TRY IT:
Exactly and only the lines from the one with "Definition DecodeFixed64 (m" through the end of the listing are to be transcribed, both ends included.

THE DATA Block Start

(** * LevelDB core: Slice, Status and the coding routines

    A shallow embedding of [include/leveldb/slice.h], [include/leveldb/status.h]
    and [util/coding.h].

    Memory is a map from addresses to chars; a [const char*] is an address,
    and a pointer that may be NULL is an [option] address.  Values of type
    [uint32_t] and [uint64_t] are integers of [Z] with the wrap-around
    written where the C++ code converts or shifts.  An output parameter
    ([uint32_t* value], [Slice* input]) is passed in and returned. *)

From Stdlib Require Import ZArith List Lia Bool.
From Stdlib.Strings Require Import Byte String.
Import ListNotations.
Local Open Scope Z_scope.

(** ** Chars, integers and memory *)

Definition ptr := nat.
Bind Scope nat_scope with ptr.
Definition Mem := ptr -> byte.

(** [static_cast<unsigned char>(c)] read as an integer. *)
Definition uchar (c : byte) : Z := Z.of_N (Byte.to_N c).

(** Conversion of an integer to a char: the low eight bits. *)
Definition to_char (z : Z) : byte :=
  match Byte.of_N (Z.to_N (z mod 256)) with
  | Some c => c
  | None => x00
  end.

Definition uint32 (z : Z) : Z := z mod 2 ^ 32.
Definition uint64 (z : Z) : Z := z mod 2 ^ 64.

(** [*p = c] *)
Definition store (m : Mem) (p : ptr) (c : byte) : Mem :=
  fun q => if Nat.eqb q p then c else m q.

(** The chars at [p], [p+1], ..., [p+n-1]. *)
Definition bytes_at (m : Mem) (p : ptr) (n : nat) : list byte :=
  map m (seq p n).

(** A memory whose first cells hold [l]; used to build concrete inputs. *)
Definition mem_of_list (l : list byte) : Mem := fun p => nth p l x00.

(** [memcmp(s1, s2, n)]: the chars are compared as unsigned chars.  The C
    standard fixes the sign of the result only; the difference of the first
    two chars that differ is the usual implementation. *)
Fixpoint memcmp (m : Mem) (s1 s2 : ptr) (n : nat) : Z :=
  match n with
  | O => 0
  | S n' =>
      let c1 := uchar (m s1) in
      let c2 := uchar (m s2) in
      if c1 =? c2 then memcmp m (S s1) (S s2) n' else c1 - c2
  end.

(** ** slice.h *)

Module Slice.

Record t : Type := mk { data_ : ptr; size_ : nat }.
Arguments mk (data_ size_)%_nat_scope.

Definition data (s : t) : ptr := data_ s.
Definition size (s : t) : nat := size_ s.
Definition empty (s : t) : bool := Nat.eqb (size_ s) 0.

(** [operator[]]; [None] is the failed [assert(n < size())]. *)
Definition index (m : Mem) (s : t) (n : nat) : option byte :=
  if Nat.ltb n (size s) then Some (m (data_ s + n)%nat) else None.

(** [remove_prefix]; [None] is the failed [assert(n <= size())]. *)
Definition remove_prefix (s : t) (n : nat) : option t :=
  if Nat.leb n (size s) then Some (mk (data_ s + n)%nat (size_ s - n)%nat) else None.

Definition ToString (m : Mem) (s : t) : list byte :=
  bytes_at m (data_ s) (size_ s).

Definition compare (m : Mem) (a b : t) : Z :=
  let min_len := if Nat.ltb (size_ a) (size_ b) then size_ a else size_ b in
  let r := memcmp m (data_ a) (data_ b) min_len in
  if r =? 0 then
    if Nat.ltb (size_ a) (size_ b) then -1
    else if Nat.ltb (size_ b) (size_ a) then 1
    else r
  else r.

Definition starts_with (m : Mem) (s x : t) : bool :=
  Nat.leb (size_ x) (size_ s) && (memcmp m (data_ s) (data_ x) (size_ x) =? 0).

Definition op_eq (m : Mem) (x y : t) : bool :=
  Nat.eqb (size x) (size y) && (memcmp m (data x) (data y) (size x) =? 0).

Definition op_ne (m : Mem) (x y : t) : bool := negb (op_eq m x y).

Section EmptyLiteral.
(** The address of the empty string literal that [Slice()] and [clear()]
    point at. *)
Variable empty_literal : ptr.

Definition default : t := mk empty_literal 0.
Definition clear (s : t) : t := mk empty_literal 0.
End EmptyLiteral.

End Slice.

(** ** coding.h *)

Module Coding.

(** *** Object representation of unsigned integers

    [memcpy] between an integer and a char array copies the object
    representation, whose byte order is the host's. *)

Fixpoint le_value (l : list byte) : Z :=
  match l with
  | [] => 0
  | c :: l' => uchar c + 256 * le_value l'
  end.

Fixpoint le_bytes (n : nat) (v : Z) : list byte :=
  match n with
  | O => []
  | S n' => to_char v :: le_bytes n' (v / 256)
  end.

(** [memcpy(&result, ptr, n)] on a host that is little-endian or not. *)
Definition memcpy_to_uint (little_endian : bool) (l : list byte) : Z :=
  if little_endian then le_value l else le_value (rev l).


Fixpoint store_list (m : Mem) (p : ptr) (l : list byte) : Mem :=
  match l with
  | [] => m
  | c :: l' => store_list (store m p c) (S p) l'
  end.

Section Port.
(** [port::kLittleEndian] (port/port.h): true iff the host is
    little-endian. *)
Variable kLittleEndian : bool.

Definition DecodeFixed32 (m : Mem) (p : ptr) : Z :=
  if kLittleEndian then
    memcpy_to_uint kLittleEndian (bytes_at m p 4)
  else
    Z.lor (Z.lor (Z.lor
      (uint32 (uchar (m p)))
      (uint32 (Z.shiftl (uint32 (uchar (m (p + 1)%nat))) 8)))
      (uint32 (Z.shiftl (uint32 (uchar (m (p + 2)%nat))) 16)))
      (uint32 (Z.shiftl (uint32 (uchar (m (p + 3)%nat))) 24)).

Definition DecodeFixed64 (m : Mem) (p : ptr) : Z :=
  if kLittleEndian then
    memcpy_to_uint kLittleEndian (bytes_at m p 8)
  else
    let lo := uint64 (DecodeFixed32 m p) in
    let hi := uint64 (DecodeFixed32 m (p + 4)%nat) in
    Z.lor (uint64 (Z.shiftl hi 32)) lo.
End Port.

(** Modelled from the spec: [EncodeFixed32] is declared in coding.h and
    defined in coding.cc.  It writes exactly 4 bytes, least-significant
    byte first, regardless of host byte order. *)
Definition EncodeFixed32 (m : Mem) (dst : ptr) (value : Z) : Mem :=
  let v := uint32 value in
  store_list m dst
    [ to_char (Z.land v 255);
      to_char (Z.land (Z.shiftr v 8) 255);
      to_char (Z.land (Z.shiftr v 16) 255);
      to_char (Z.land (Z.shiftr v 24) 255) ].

THE DATA Block End

YOUR SOLUTION:
Definition DecodeFixed64 (m : Mem) (p : ptr) : Z :=
  if kLittleEndian then
    memcpy_to_uint kLittleEndian (bytes_at m p 8)
  else
    let lo := uint64 (DecodeFixed32 m p) in
    let hi := uint64 (DecodeFixed32 m (p + 4)%nat) in
    Z.lor (uint64 (Z.shiftl hi 32)) lo.
End Port.

(** Modelled from the spec: [EncodeFixed32] is declared in coding.h and
    defined in coding.cc.  It writes exactly 4 bytes, least-significant
    byte first, regardless of host byte order. *)
Definition EncodeFixed32 (m : Mem) (dst : ptr) (value : Z) : Mem :=
  let v := uint32 value in
  store_list m dst
    [ to_char (Z.land v 255);
      to_char (Z.land (Z.shiftr v 8) 255);
      to_char (Z.land (Z.shiftr v 16) 255);
      to_char (Z.land (Z.shiftr v 24) 255) ].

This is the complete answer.